[Source data]
————

(* ===== verification/SigGrammar.v ===== *)
(** * The grammar of metadata signatures and the parser's correctness

    The productions of the comment at the top of [sigparse.h] as inductive
    relations between bytes and notifications, and the parser of SigParse.v
    against them: completeness ([parses], what a method reads wherever the bytes
    of a phrase stand), soundness and termination together ([sound]), and what
    the parser accepts beyond the grammar. *)

From S2P Require Import Prelude SigParse.
Local Open Scope Z_scope.
Local Ltac Zify.zify_post_hook ::= Z.div_mod_to_equations.

(** ** The writer of the runtime's header *)

Definition BYTE (z : Z) : Z := wrap 8 z.

(** The bytes written, [None] for the result [-1]. *)
Definition CorSigCompressData (iLen : Z) : option (list Z) :=
  if iLen <=? 0x7F then Some [BYTE iLen] else
  if iLen <=? 0x3FFF then Some [BYTE (Z.lor (Z.shiftr iLen 8) 0x80); BYTE (Z.land iLen 0xff)] else
  if iLen <=? 0x1FFFFFFF then
    Some [BYTE (Z.lor (Z.shiftr iLen 24) 0xC0); BYTE (Z.land (Z.shiftr iLen 16) 0xff);
          BYTE (Z.land (Z.shiftr iLen 8) 0xff); BYTE (Z.land iLen 0xff)]
  else None.

Definition RidFromToken (tk : Z) : Z := Z.land tk 0x00ffffff.
Definition TypeFromToken (tk : Z) : Z := Z.land tk 0xff000000.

————

▶ WHAT THIS TASK INVOLVES
Nothing should be left out: repeat all of the data exactly.

▶ OUTPUT OF THE TASK
(* ===== verification/SigGrammar.v ===== *)
(** * The grammar of metadata signatures and the parser's correctness

    The productions of the comment at the top of [sigparse.h] as inductive
    relations between bytes and notifications, and the parser of SigParse.v
    against them: completeness ([parses], what a method reads wherever the bytes
    of a phrase stand), soundness and termination together ([sound]), and what
    the parser accepts beyond the grammar. *)

From S2P Require Import Prelude SigParse.
Local Open Scope Z_scope.
Local Ltac Zify.zify_post_hook ::= Z.div_mod_to_equations.

(** ** The writer of the runtime's header *)

Definition BYTE (z : Z) : Z := wrap 8 z.

(** The bytes written, [None] for the result [-1]. *)
Definition CorSigCompressData (iLen : Z) : option (list Z) :=
  if iLen <=? 0x7F then Some [BYTE iLen] else
  if iLen <=? 0x3FFF then Some [BYTE (Z.lor (Z.shiftr iLen 8) 0x80); BYTE (Z.land iLen 0xff)] else
  if iLen <=? 0x1FFFFFFF then
    Some [BYTE (Z.lor (Z.shiftr iLen 24) 0xC0); BYTE (Z.land (Z.shiftr iLen 16) 0xff);
          BYTE (Z.land (Z.shiftr iLen 8) 0xff); BYTE (Z.land iLen 0xff)]
  else None.

Definition RidFromToken (tk : Z) : Z := Z.land tk 0x00ffffff.
Definition TypeFromToken (tk : Z) : Z := Z.land tk 0xff000000.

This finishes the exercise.